I would also add smOky2,that the transistors junction capacitance also plays a vital role in the operation of most of the JT circuit's.


Brad

as well as the "C" of the diode, and the smaller "C" formed by the reverse-bias impulse across the battery.

a comment about the YT video: with the 10k TrimPot removed, the base connector is seeing only the resistance of the coil and the wire that connects coil to base. this is a very low "R", and as thus, the voltage at the base is at a more maximum value, more so than when you turned the variable resistor "all the way down". If we used a superconductor here, the base voltage would approach the "ideal" voltage calculated by the number of (-) number of turns * area of coil * (change in B/ change in T) of the inductor w ferrite during the discharge part of the cycle.
This seems to defy the concept of linear time, because this voltage is required prior to the charging of the inductor.
But as we can see, by single-fire pulse analysis, this actually occurs.

[TinselKoala]

I find this discussion highly amusing.
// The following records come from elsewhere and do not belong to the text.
Lemma CDS_InitFromBuffer_Err b p e :
  (CDSPackage.InitFromBuffer b p).2 = Err e ->
  e ∈ [DecodeError; MarshalError; HashProviderError].
Proof.
  unfold CDSPackage.InitFromBuffer. go_unfold. cbv beta iota.
  destruct (Unmarshal_CDS _) as [ds|]; [|intros [= <-]; set_solver].
  destruct (CDSPackage.getCDSData (Some ds)) as [r|e'|x] eqn:Er; cbn [snd].
  - destruct (chaincode_id ds) as [id|e'|x] eqn:Ei;
      [done|by apply chaincode_id_not_Err in Ei|done].
  - intros [= <-]. apply CDS_getCDSData_Err in Er. set_unfold. tauto.
  - done.
Qed.

Lemma SCDS_InitFromBuffer_Err b p e :
  (SignedCDSPackage.InitFromBuffer b p).2 = Err e ->
  e ∈ [DecodeError; ExtractionError; WrongEnvelopeType; HashProviderError;
       PolicyMissing; MarshalError].
Proof.
  unfold SignedCDSPackage.InitFromBuffer. go_unfold. cbv beta iota.
  destruct (Unmarshal_Envelope _) as [en|]; [|intros [= <-]; set_solver].
  destruct (ExtractSignedCCDepSpec en) as [[chdr sds]|]; [|intros [= <-]; set_solver].
  cbn [fst snd].
  destruct (Type_ chdr =? _)%Z; [|intros [= <-]; set_solver].
  destruct (Unmarshal_CDS _) as [ds|]; [|intros [= <-]; set_solver].
  destruct (SignedCDSPackage.getCDSData (Some sds)) as [r|e'|x] eqn:Er; cbn [snd].
  - destruct (chaincode_id ds) as [id|e'|x] eqn:Ei;
      [done|by apply chaincode_id_not_Err in Ei|done].
  - intros [= <-]. apply SCDS_getCDSData_Err in Er. set_unfold. tauto.
  - done.
Qed.

End errors.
Because you're both right, and you're both wrong, about the same and different things. The blocking oscillator is the key.
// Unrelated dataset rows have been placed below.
(** * check_games.py: council matchups announced through a webhook

    A shallow embedding of [.github/workflows/check_games.py] and the
    properties of its specification.

    Python values are an inductive type, a Python [str] is the list of its
    code points, a raised exception is a result of its own ([Raise]), and the
    outside world (the scoreboards, the issue that stores the posted ids, the
    webhook, the standard output) is an explicit argument of [main]. *)

From Stdlib Require Import ZArith NArith Ascii String Lia.
From stdpp Require Import gmap sets list sorting.

Local Open Scope N_scope.

(** ** Python strings *)

(** A [str] is a sequence of Unicode code points. *)
Abbreviation pystr := (list N).

(** Source literals are UTF-8 text: [lit] decodes one into code points, the
    way Python reads the literals of a source file. *)
Fixpoint utf8_decode (bs : list N) : pystr :=
  match bs with
  | [] => []
  | b :: r =>
      if b <? 0x80 then b :: utf8_decode r
      else if b <? 0xE0 then
        match r with
        | b1 :: r1 => ((b - 0xC0) * 64 + (b1 - 0x80)) :: utf8_decode r1
        | _ => [b]
        end
      else if b <? 0xF0 then
        match r with
        | b1 :: b2 :: r2 =>
            ((b - 0xE0) * 4096 + (b1 - 0x80) * 64 + (b2 - 0x80)) :: utf8_decode r2
        | _ => [b]
        end
      else
        match r with
        | b1 :: b2 :: b3 :: r3 =>
            ((b - 0xF0) * 262144 + (b1 - 0x80) * 4096 + (b2 - 0x80) * 64 + (b3 - 0x80))
              :: utf8_decode r3
        | _ => [b]
        end
  end.

Definition lit (s : string) : pystr :=
  utf8_decode (map N_of_ascii (list_ascii_of_string s)).

(** [str.isspace] of one character: the code points CPython's
    [_PyUnicode_IsWhitespace] accepts. *)
Definition isspace (c : N) : bool :=
  ((0x09 <=? c) && (c <=? 0x0D)) || ((0x1C <=? c) && (c <=? 0x20))
  || (c =? 0x85) || (c =? 0xA0) || (c =? 0x1680)
  || ((0x2000 <=? c) && (c <=? 0x200A))
  || (c =? 0x2028) || (c =? 0x2029) || (c =? 0x202F) || (c =? 0x205F)
  || (c =? 0x3000).

Fixpoint drop_while (p : N → bool) (s : pystr) : pystr :=
  match s with
  | [] => []
  | c :: r => if p c then drop_while p r else s
  end.

Definition lstrip_ws (s : pystr) : pystr := drop_while isspace s.

(** [s.strip()] *)
Definition strip (s : pystr) : pystr := reverse (lstrip_ws (reverse (lstrip_ws s))).

(** [s.split()]: the maximal runs of characters that are not whitespace. *)
Fixpoint split_ws (s : pystr) : list pystr :=
  match s with
  | [] => []
  | c :: r =>
      if isspace c then split_ws r
      else match r with
           | [] => [[c]]
           | d :: _ =>
               if isspace d then [c] :: split_ws r
               else match split_ws r with
                    | w :: ws => (c :: w) :: ws
                    | [] => [[c]]
                    end
           end
  end.

(** [sep.join(l)] *)
Fixpoint join (sep : pystr) (l : list pystr) : pystr :=
  match l with
  | [] => []
  | [w] => w
  | w :: ws => w ++ sep ++ join sep ws
  end.

Fixpoint starts_with (p s : pystr) : bool :=
  match p, s with
  | [], _ => true
  | a :: p', b :: s' => (a =? b) && starts_with p' s'
  | _ :: _, [] => false
  end.

(** [s.replace(old, new)] scans from the left and never looks again at what
    it has replaced; [skip] counts the characters of a match still to drop. *)
Fixpoint replace_from (old new : pystr) (skip : nat) (s : pystr) : pystr :=
  match s with
  | [] => []
  | c :: r =>
      match skip with
      | S k => replace_from old new k r
      | O =>
          if starts_with old s
          then new ++ replace_from old new (length old - 1) r
          else c :: replace_from old new 0 r
      end
  end.

Definition replace (old new s : pystr) : pystr :=
  match old with
  | [] => new ++ flat_map (λ c, c :: new) s
  | _ => replace_from old new 0 s
  end.

(** [s.lstrip("0")] *)
Definition lstrip_zero (s : pystr) : pystr := drop_while (N.eqb 0x30) s.

(** Decimal digits of a number, as [str(n)] prints them. *)
Fixpoint digits_pos (fuel : nat) (n : N) (acc : pystr) : pystr :=
  match fuel with
  | O => acc
  | S f =>
      let acc' := (0x30 + n mod 10) :: acc in
      if n <? 10 then acc' else digits_pos f (n / 10) acc'
  end.

Definition str_of_N (n : N) : pystr := digits_pos (S (N.to_nat (N.log2 n))) n [].

Definition str_of_Z (z : Z) : pystr :=
  match z with
  | Zneg p => 0x2D :: str_of_N (Npos p)
  | _ => str_of_N (Z.to_N z)
  end.

(** Lexicographic order on code points: [<=] on [str]. *)
Fixpoint str_leb (a b : pystr) : bool :=
  match a, b with
  | [], _ => true
  | _ :: _, [] => false
  | x :: a', y :: b' => (x <? y) || ((x =? y) && str_leb a' b')
  end.

(** ** Python values *)

(** The values [json.loads] produces. A float is kept as the literal it was
    read from; a dict is the list of its items in insertion order. *)
#[warnings="-register-all"]
Inductive pyval :=
  | PNone
  | PBool (b : bool)
  | PInt (z : Z)
  | PFloat (lexeme : pystr)
  | PStr (s : pystr)
  | PList (l : list pyval)
  | PDict (d : list (pystr * pyval)).

(** The hashable values among them: the possible elements of a [set]. *)
Inductive atom :=
  | ANone
  | ABool (b : bool)
  | AInt (z : Z)
  | AFloat (lexeme : pystr)
  | AStr (s : pystr).

#[export] Instance atom_eq_dec : EqDecision atom.
Proof. solve_decision. Defined.

Definition atom_code (a : atom) : unit + bool + Z + pystr + pystr :=
  match a with
  | ANone => inl (inl (inl (inl ())))
  | ABool b => inl (inl (inl (inr b)))
  | AInt z => inl (inl (inr z))
  | AFloat x => inl (inr x)
  | AStr s => inr s
  end.

Definition atom_decode (c : unit + bool + Z + pystr + pystr) : atom :=
  match c with
  | inl (inl (inl (inl _))) => ANone
  | inl (inl (inl (inr b))) => ABool b
  | inl (inl (inr z)) => AInt z
  | inl (inr x) => AFloat x
  | inr s => AStr s
  end.

#[export] Instance atom_countable : Countable atom.
Proof. apply (inj_countable' atom_code atom_decode). by intros []. Defined.

(** A Python [set] of hashable values. Elements are told apart by their
    constructor: that [1], [1.0] and [True] are one element for Python is not
    modelled. A string is never equal to a value of another type, so the
    membership and the insertion of an id, which is a string, are exact. *)
Abbreviation pyset := (gset atom).

Inductive error :=
  | AttributeError | TypeError | KeyError | IndexError | ValueError
  | RuntimeError | HTTPError | RequestException | SystemExit
  | UnicodeEncodeError.

(** The outcome of a computation that may raise. *)
Inductive exc (A : Type) :=
  | Ok (a : A)
  | Raise (e : error).
Arguments Ok {A} a.
Arguments Raise {A} e.

#[export] Instance exc_ret : MRet exc := λ A a, Ok a.
#[export] Instance exc_bind : MBind exc := λ A B f m,
  match m with Ok a => f a | Raise e => Raise e end.

(** [try: ... except Exception: handler] *)
Definition try_except {A} (m : exc A) (handler : A) : A :=
  match m with Ok a => a | Raise _ => handler end.

(** ** What the model takes from the Python runtime as it is

    The Unicode character database, the [repr] of floats and containers, the
    order of numbers and the date and time-zone libraries are not
    re-implemented: they are the fields of [PyRuntime]. *)

(** [datetime] fields of an aware local time, with the abbreviation of its
    zone ([%Z]). *)
Record local_time := LocalTime {
  lt_year : N; lt_month : N; lt_day : N;
  lt_hour : N; lt_minute : N;
  lt_zone : pystr
}.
One thing I haven't seen mentioned yet (as far as I remember) is transistor saturation. TinMan's circuit (the SSG one with the pot) is a good one to demonstrate what happens when the base is overdriven higher than the collector. The system can stop oscillating because the transistor stays off (Vb too low) or because it stays on (Vb too high). TinMan's 8:1 transformer circuit can overdrive the base in certain circumstances. Depending on the input voltage, the pot can be adjusted to a "sweet spot" where the LED is brightest; too much resistance stops oscillation by underdriving, too little resistance stops oscillation by driving to saturation. This effect may be easier to see with other NPN transistors rather than the 2n3055.

The 3055 transistor is "kicked" into oscillation in the first place even though the voltage supplied seems too low, by ... wait for it... .stray capacitance. Once it starts oscillating, then it's getting plenty of base voltage because of the 8:1 transformer. Again, this effect may be easier to see with other transistors, which will need more stray capacitance to start oscillating (like by touching the Collector or Emitter lead with a finger or a small cap lead.) And all 2n3055s are not created equal... this is an extremely common transistor to be "faked" by unscrupulous Chinese sources. Performance varies wildly.
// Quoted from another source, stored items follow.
Lemma insertionSort_sorted (data : list A) :
  SortSlice.strictWeakOrderOn less data →
  SortSlice.sortedBy less (SortSlice.insertionSort less data).
Proof.
  intros Hswo. unfold SortSlice.sortedBy, SortSlice.insertionSort.
  apply (StronglySorted_reverse (λ a b, less a b = false)).
  assert (Hfold : ∀ rest acc,
    SortSlice.strictWeakOrderOn less (acc ++ rest) →
    StronglySorted (λ a b, less a b = false) acc →
    StronglySorted (λ a b, less a b = false)
      (fold_left (λ before x, SortSlice.insertLeftwards less x before) rest acc)).
  { induction rest as [ | x rest IH ]; intros acc Hacc Hsorted; simpl; [ done | ].
    apply IH.
    - eapply strictWeakOrderOn_Permutation; [ | exact Hacc ].
      rewrite insertLeftwards_Permutation. simpl. symmetry. apply Permutation_middle.
    - apply insertLeftwards_sorted; [ | done ].
      destruct Hacc as [ Hasym Htrans ]. split.
      + intros a b Ha Hb. apply Hasym; set_solver.
      + intros a b c Ha Hb Hc. apply Htrans; set_solver. }
  apply Hfold; [ done | constructor ].
Qed.

Lemma gapInsertionSort_sorted (data : list A) :
  SortSlice.strictWeakOrderOn less data →
  SortSlice.sortedBy less (SortSlice.gapInsertionSort less data).
Proof.
  intros Hswo. apply insertionSort_sorted.
  eapply strictWeakOrderOn_Permutation; [ | exact Hswo ].
  by rewrite gapPass_Permutation.
Qed.

End SortProperties.

(** ** The compatibility filter *)

Lemma append_String (c : Ascii.ascii) (s1 s2 : string) :
  String c s1 +:+ s2 = String c (s1 +:+ s2).
Proof. reflexivity. Qed.

Lemma prefix_spec (p s : string) :
  String.prefix p s = true ↔ ∃ rest, s = p +:+ rest.
Proof.
  revert s. induction p as [ | c p IH ]; intros s.
  - split; [ intros _; by exists s | by destruct s ].
  - setoid_rewrite append_String. destruct s as [ | c' s ]; simpl.
    + split; [ done | intros [ rest Hrest ]; discriminate ].
    + destruct (Ascii.ascii_dec c c') as [ -> | Hne ].
      * rewrite IH. split; intros [ rest Hrest ]; exists rest; congruence.
      * split; [ done | intros [ rest Hrest ]; congruence ].
Qed.

Lemma strings_Contains_cons (c : Ascii.ascii) (s substr : string) :
  strings_Contains (String c s) substr
  = String.prefix substr (String c s) || strings_Contains s substr.
Proof. reflexivity. Qed.

(** [strings_Contains s substr] holds exactly when [substr] occurs in [s]. *)
Lemma strings_Contains_spec (s substr : string) :
  strings_Contains s substr = true ↔ ∃ before after, s = before +:+ substr +:+ after.
Proof.
  induction s as [ | c s IH ].
  - change (strings_Contains "" substr) with (String.prefix substr "" || false).
    rewrite orb_false_r, prefix_spec. split.
    + intros [ rest Hrest ]. by exists "", rest.
    + intros (before & after & Heq). destruct before; [ by exists after | discriminate ].
  - rewrite strings_Contains_cons, orb_true_iff, prefix_spec, IH. split.
    + intros [ [ rest Hrest ] | (before & after & Heq) ].
      * by exists "", rest.
      * exists (String c before), after. by rewrite append_String, Heq.
    + intros (before & after & Heq). destruct before as [ | c' before ].
      * left. by exists after.
      * right. rewrite append_String in Heq. injection Heq as _ Heq.
        by exists before, after.
Qed.

Lemma StronglySorted_elem_impl {A : Type} (R R' : relation A) (l : list A) :
  (∀ x y, x ∈ l → y ∈ l → R x y → R' x y) → StronglySorted R l → StronglySorted R' l.
Proof.
  intros Himpl Hsorted. induction Hsorted as [ | x l Hsorted IH Hall ]; [ constructor | ].
  constructor.
  - apply IH. intros y z Hy Hz. apply Himpl; by right.
  - rewrite Forall_forall in Hall |- *. intros y Hy.
    apply Himpl; [ by left | by right | by apply Hall ].
Qed.

Lemma isPriceCompatible_ordered (i : instance) (spotPrice : float64) :
  Instance.isPriceCompatible i spotPrice = true → FloatOrder.ordered spotPrice.
Proof.
  unfold Instance.isPriceCompatible.
  destruct (PrimFloat.eqb spotPrice 0); [ discriminate | ].
  destruct (PrimFloat.leb spotPrice (price i)) eqn:Hle; [ | discriminate ].
  intros _. by apply leb_ordered in Hle as [ ? _ ].
Qed.

Lemma isClassCompatible_spec (i : instance) (spotCandidate : instanceTypeInformation) :
  Instance.isClassCompatible i spotCandidate = true ↔
  Instance.isSameArch i spotCandidate = true
  ∧ vCPU spotCandidate >= vCPU (typeInfo i)
  ∧ PrimFloat.leb (memory (typeInfo i)) (memory spotCandidate) = true
  ∧ GPU spotCandidate >= GPU (typeInfo i).
Proof.
  unfold Instance.isClassCompatible.
  destruct (Instance.isSameArch i spotCandidate); cbn [andb];
    [ | split; [ discriminate | intros [ ? _ ]; discriminate ] ].
  destruct (Z.geb_spec (vCPU spotCandidate) (vCPU (typeInfo i))); cbn [andb];
    [ | split; [ discriminate | intros (_ & ? & _); lia ] ].
  destruct (PrimFloat.leb (memory (typeInfo i)) (memory spotCandidate)); cbn [andb];
    [ | split; [ discriminate | intros (_ & _ & ? & _); discriminate ] ].
  destruct (Z.geb_spec (GPU spotCandidate) (GPU (typeInfo i)));
    [ | split; [ discriminate | intros (_ & _ & _ & ?); lia ] ].
  split; [ intros _; repeat split; lia | done ].
Qed.

Lemma isSameArch_spec (i : instance) (other : instanceTypeInformation) :
  Instance.isSameArch i other = true ↔
  (Instance.isIntelCompatible (PhysicalProcessor (typeInfo i)) = true
   ∧ Instance.isIntelCompatible (PhysicalProcessor other) = true)
  ∨ (Instance.isARM (PhysicalProcessor (typeInfo i)) = true
     ∧ Instance.isARM (PhysicalProcessor other) = true).
Proof. unfold Instance.isSameArch. by rewrite orb_true_iff, !andb_true_iff. Qed.

Lemma isIntelCompatible_spec (cpuName : string) :
  Instance.isIntelCompatible cpuName = true ↔
  strings_Contains cpuName "Intel" = true
  ∨ strings_Contains cpuName "AMD" = true
  ∨ strings_Contains cpuName "Variable" = true.
Proof.
  unfold Instance.isIntelCompatible, Instance.isIntel, Instance.isAMD.
  rewrite !orb_true_iff. tauto.
Qed.

Section FilterProperties.

Variable filepath_Match : string → string → bool.
Variable sort_Slice : ∀ A : Type, (A → A → bool) → list A → list A.
Variable countLaunchConfigEphemeralVolumes : autoScalingGroup → Z.

(** The contract of [sort.Slice]. *)
Hypothesis sort_Slice_Permutation :
  ∀ (A : Type) (less : A → A → bool) (data : list A), sort_Slice A less data ≡ₚ data.
Hypothesis sort_Slice_sorted :
  ∀ (A : Type) (less : A → A → bool) (data : list A),
    SortSlice.strictWeakOrderOn less data → SortSlice.sortedBy less (sort_Slice A less data).

Lemma findCompatible_omap (i : instance) (allowedList disallowedList : list string)
  (attachedVolumesNumber : Z) (keys : list string) (acc : list Instance.acceptableInstance) :
  Instance.findCompatible filepath_Match i allowedList disallowedList attachedVolumesNumber
    keys acc
  = acc ++ omap (Instance.acceptableAt filepath_Match i allowedList disallowedList attachedVolumesNumber) keys.
Proof.
  revert acc. induction keys as [ | k rest IH ]; intros acc.
  - simpl. by rewrite app_nil_r.
  - cbn [Instance.findCompatible omap list_omap]. unfold Instance.acceptableAt at 1.
    destruct (Instance.isCompatible _ _ _ _ _ _ _); rewrite IH; [ | done ].
    by rewrite <- app_assoc.
Qed.

Lemma sort_Strings_keys (m : gmap string instanceTypeInformation) (k : string) :
  k ∈ Instance.sort_Strings (map fst (map_to_list m)) ↔ is_Some (m !! k).
Proof.
  unfold Instance.sort_Strings. rewrite merge_sort_Permutation.
  change (map fst (map_to_list m)) with ((map_to_list m).*1).
  rewrite list_elem_of_fmap. split.
  - intros ([ k' v ] & -> & Hin). apply elem_of_map_to_list in Hin. eauto.
  - intros [ v Hv ]. exists (k, v). split; [ done | ]. by apply elem_of_map_to_list.
Qed.

Lemma acceptableOf_elem (i : instance) (allowedList disallowedList : list string)
  (a : Instance.acceptableInstance) :
  a ∈ Instance.acceptableOf filepath_Match countLaunchConfigEphemeralVolumes i allowedList disallowedList ↔
  ∃ k, instanceTypeInformationMap (instRegion i) !! k = Some (Instance.instanceTI a)
       ∧ Instance.acceptablePrice a = Instance.calculatePrice i (Instance.instanceTI a)
       ∧ Instance.isCompatible filepath_Match i allowedList disallowedList
           (Instance.min (countLaunchConfigEphemeralVolumes (asg i))
              (instanceStoreDeviceCount (typeInfo i)))
           (Instance.instanceTI a) (Instance.acceptablePrice a) = true.
Proof.
  unfold Instance.acceptableOf. rewrite list_elem_of_omap. split.
  - intros (k & Hk & Hat). apply sort_Strings_keys in Hk as [ C HC ]. exists k.
    unfold Instance.acceptableAt in Hat. rewrite HC in Hat. cbn [default id] in Hat.
    destruct (Instance.isCompatible _ _ _ _ _ _ _) eqn:Hcompat; [ | discriminate ].
    injection Hat as <-. done.
  - intros (k & Hk & Hprice & Hcompat). exists k. split.
    + apply sort_Strings_keys. eauto.
    + unfold Instance.acceptableAt. rewrite Hk. cbn [default id]. rewrite <- Hprice, Hcompat.
      f_equal. destruct a. simpl in *. by rewrite Hprice.
Qed.

Lemma getCompatible_result (i : instance) (allowedList disallowedList : list string) :
  Instance.getCompatibleSpotInstanceTypesListSortedAscendingByPrice filepath_Match
    sort_Slice countLaunchConfigEphemeralVolumes i allowedList disallowedList
  = match Instance.acceptableOf filepath_Match countLaunchConfigEphemeralVolumes i allowedList disallowedList with
    | [] => ([], Some "No cheaper spot instance types could be found")
    | _ :: _ =>
        (map Instance.instanceTI
           (sort_Slice Instance.acceptableInstance Instance.lessByPrice
              (Instance.acceptableOf filepath_Match countLaunchConfigEphemeralVolumes i allowedList disallowedList)), None)
    end.
Proof.
  unfold Instance.getCompatibleSpotInstanceTypesListSortedAscendingByPrice.
  rewrite findCompatible_omap. reflexivity.
Qed.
There is also a big difference between powering one of these circuits with a voltage-regulated power supply, and a battery whose voltage will vary as the circuit oscillates between On and Off states. Personally, I do not trust the meters on power supplies for anything other than a rough estimate. Connecting one scope probe across the power supply while testing these circuits to see what it's really doing can be ... surprising, especially at very low voltages.

The last two variants (LEDs connected "across coil" vs "C to E") that TinMan shows are also the same as those shown by Mags back up in the thread as "wrong" and "right" except that the SSG coil connection is used rather than the center-tapped "standard" version. A blocking oscillator by any other name is still a blocking oscillator.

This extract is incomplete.